- WHAT YOU NEED TO DO:
Repeat the data in full. No line may differ from the original.

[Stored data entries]

Lemma DispatchStats_add_swap stats a b :
  DispatchStats_add (DispatchStats_add stats a) b = DispatchStats_add (DispatchStats_add stats b) a.
Proof. unfold DispatchStats_add; cbn. f_equal; apply u64_add_swap. Qed.

(** An error is reported exactly when a result is one; it is the first in the
    order of completion.  Otherwise the counters are the sums, in any order. *)
Lemma aggregate_error {E A} add (rs : list (result E A)) stats first_error :
  (aggregate add rs stats first_error).2 =
  match first_error with
  | Some e => Some e
  | None => head (omap (λ r, match r with Ok _ => None | Err e => Some e end) rs)
  end.
Proof.
  revert stats first_error. induction rs as [|[a|e] rs IH]; intros stats first_error; cbn.
  - by destruct first_error.
  - by rewrite IH.
  - rewrite IH. by destruct first_error.
Qed.

Lemma results_ok {E A} (rs : list (result E A)) :
  head (omap (λ r, match r with Ok _ => None | Err e => Some e end) rs) = None →
  ∃ l, rs = Ok <$> l.
Proof.
  induction rs as [|[a|e] rs IH]; cbn; [by exists []| |done].
  intros Hn. destruct (IH Hn) as [l ->]. by exists (a :: l).
Qed.

Lemma aggregated_ok {E A} add (rs : list (result E A)) stats :
  aggregated add rs = Ok stats ↔ ∃ l, rs = Ok <$> l ∧ stats = foldl add DispatchStats_default l.
Proof.
  unfold aggregated. split.
  - pose proof (aggregate_error add rs DispatchStats_default None) as He.
    destruct (aggregate add rs _ None) as [s [e|]] eqn:Ha; [done|]. cbn in He.
    symmetry in He. apply results_ok in He as [l ->]. rewrite aggregate_ok in Ha.
    injection Ha as <-. intros [= <-]. eauto.
  - intros (l & -> & ->). by rewrite aggregate_ok.
Qed.

Lemma aggregated_perm {E A} add (rs rs' : list (result E A)) stats :
  (∀ s a b, add (add s a) b = add (add s b) a) → rs ≡ₚ rs' →
  aggregated add rs = Ok stats → aggregated add rs' = Ok stats.
Proof.
  intros Hadd Hp (l & -> & ->)%aggregated_ok.
  apply aggregated_ok. symmetry in Hp.
  apply Permutation_map_inv in Hp as (l' & -> & Hp). exists l'. split; [done|].
  by apply foldl_perm.
Qed.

- RESULT OF THE EXERCISE:
Lemma DispatchStats_add_swap stats a b :
  DispatchStats_add (DispatchStats_add stats a) b = DispatchStats_add (DispatchStats_add stats b) a.
Proof. unfold DispatchStats_add; cbn. f_equal; apply u64_add_swap. Qed.

(** An error is reported exactly when a result is one; it is the first in the
    order of completion.  Otherwise the counters are the sums, in any order. *)
Lemma aggregate_error {E A} add (rs : list (result E A)) stats first_error :
  (aggregate add rs stats first_error).2 =
  match first_error with
  | Some e => Some e
  | None => head (omap (λ r, match r with Ok _ => None | Err e => Some e end) rs)
  end.
Proof.
  revert stats first_error. induction rs as [|[a|e] rs IH]; intros stats first_error; cbn.
  - by destruct first_error.
  - by rewrite IH.
  - rewrite IH. by destruct first_error.
Qed.

Lemma results_ok {E A} (rs : list (result E A)) :
  head (omap (λ r, match r with Ok _ => None | Err e => Some e end) rs) = None →
  ∃ l, rs = Ok <$> l.
Proof.
  induction rs as [|[a|e] rs IH]; cbn; [by exists []| |done].
  intros Hn. destruct (IH Hn) as [l ->]. by exists (a :: l).
Qed.

Lemma aggregated_ok {E A} add (rs : list (result E A)) stats :
  aggregated add rs = Ok stats ↔ ∃ l, rs = Ok <$> l ∧ stats = foldl add DispatchStats_default l.
Proof.
  unfold aggregated. split.
  - pose proof (aggregate_error add rs DispatchStats_default None) as He.
    destruct (aggregate add rs _ None) as [s [e|]] eqn:Ha; [done|]. cbn in He.
    symmetry in He. apply results_ok in He as [l ->]. rewrite aggregate_ok in Ha.
    injection Ha as <-. intros [= <-]. eauto.
  - intros (l & -> & ->). by rewrite aggregate_ok.
Qed.

Lemma aggregated_perm {E A} add (rs rs' : list (result E A)) stats :
  (∀ s a b, add (add s a) b = add (add s b) a) → rs ≡ₚ rs' →
  aggregated add rs = Ok stats → aggregated add rs' = Ok stats.
Proof.
  intros Hadd Hp (l & -> & ->)%aggregated_ok.
  apply aggregated_ok. symmetry in Hp.
  apply Permutation_map_inv in Hp as (l' & -> & Hp). exists l'. split; [done|].
  by apply foldl_perm.
Qed.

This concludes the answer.